Stored data entries:

*-*-*

(* ===== verification/_CoqProject ===== *)
-Q . S2P
Prelude.v
Intervals.v
GoStd.v
GtidTypes.v
Gtid56.v
Mariadb.v
FilePos.v
Gtid56Text.v
Gtid56Block.v
Encoding.v
SqlTypes.v
Packet.v
OkPacket.v
ResultSet.v
QueryAnswer.v
BinaryValue.v
BinaryArgs.v
Prepared.v
Position.v
LastSeen.v
Binlog.v
BinlogStream.v
BinlogRows.v
BinlogCell.v
BinlogDecimal.v
BinlogTime.v
BinlogDump.v
Commands.v
Keywords.v
Key.v
Destination.v
LruCache.v
Consolidator.v
TabletEnv.v
TxLimiter.v
TxSerializer.v
Ccl.v
IdPool.v
TxPrepPool.v
Numbered.v
Gateway.v
GatewayRetry.v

*-*-*

## To do
All entries should be transcribed verbatim.

## Output
(* ===== verification/_CoqProject ===== *)
-Q . S2P
Prelude.v
Intervals.v
GoStd.v
GtidTypes.v
Gtid56.v
Mariadb.v
FilePos.v
Gtid56Text.v
Gtid56Block.v
Encoding.v
SqlTypes.v
Packet.v
OkPacket.v
ResultSet.v
QueryAnswer.v
BinaryValue.v
BinaryArgs.v
Prepared.v
Position.v
LastSeen.v
Binlog.v
BinlogStream.v
BinlogRows.v
BinlogCell.v
BinlogDecimal.v
BinlogTime.v
BinlogDump.v
Commands.v
Keywords.v
Key.v
Destination.v
LruCache.v
Consolidator.v
TabletEnv.v
TxLimiter.v
TxSerializer.v
Ccl.v
IdPool.v
TxPrepPool.v
Numbered.v
Gateway.v
GatewayRetry.v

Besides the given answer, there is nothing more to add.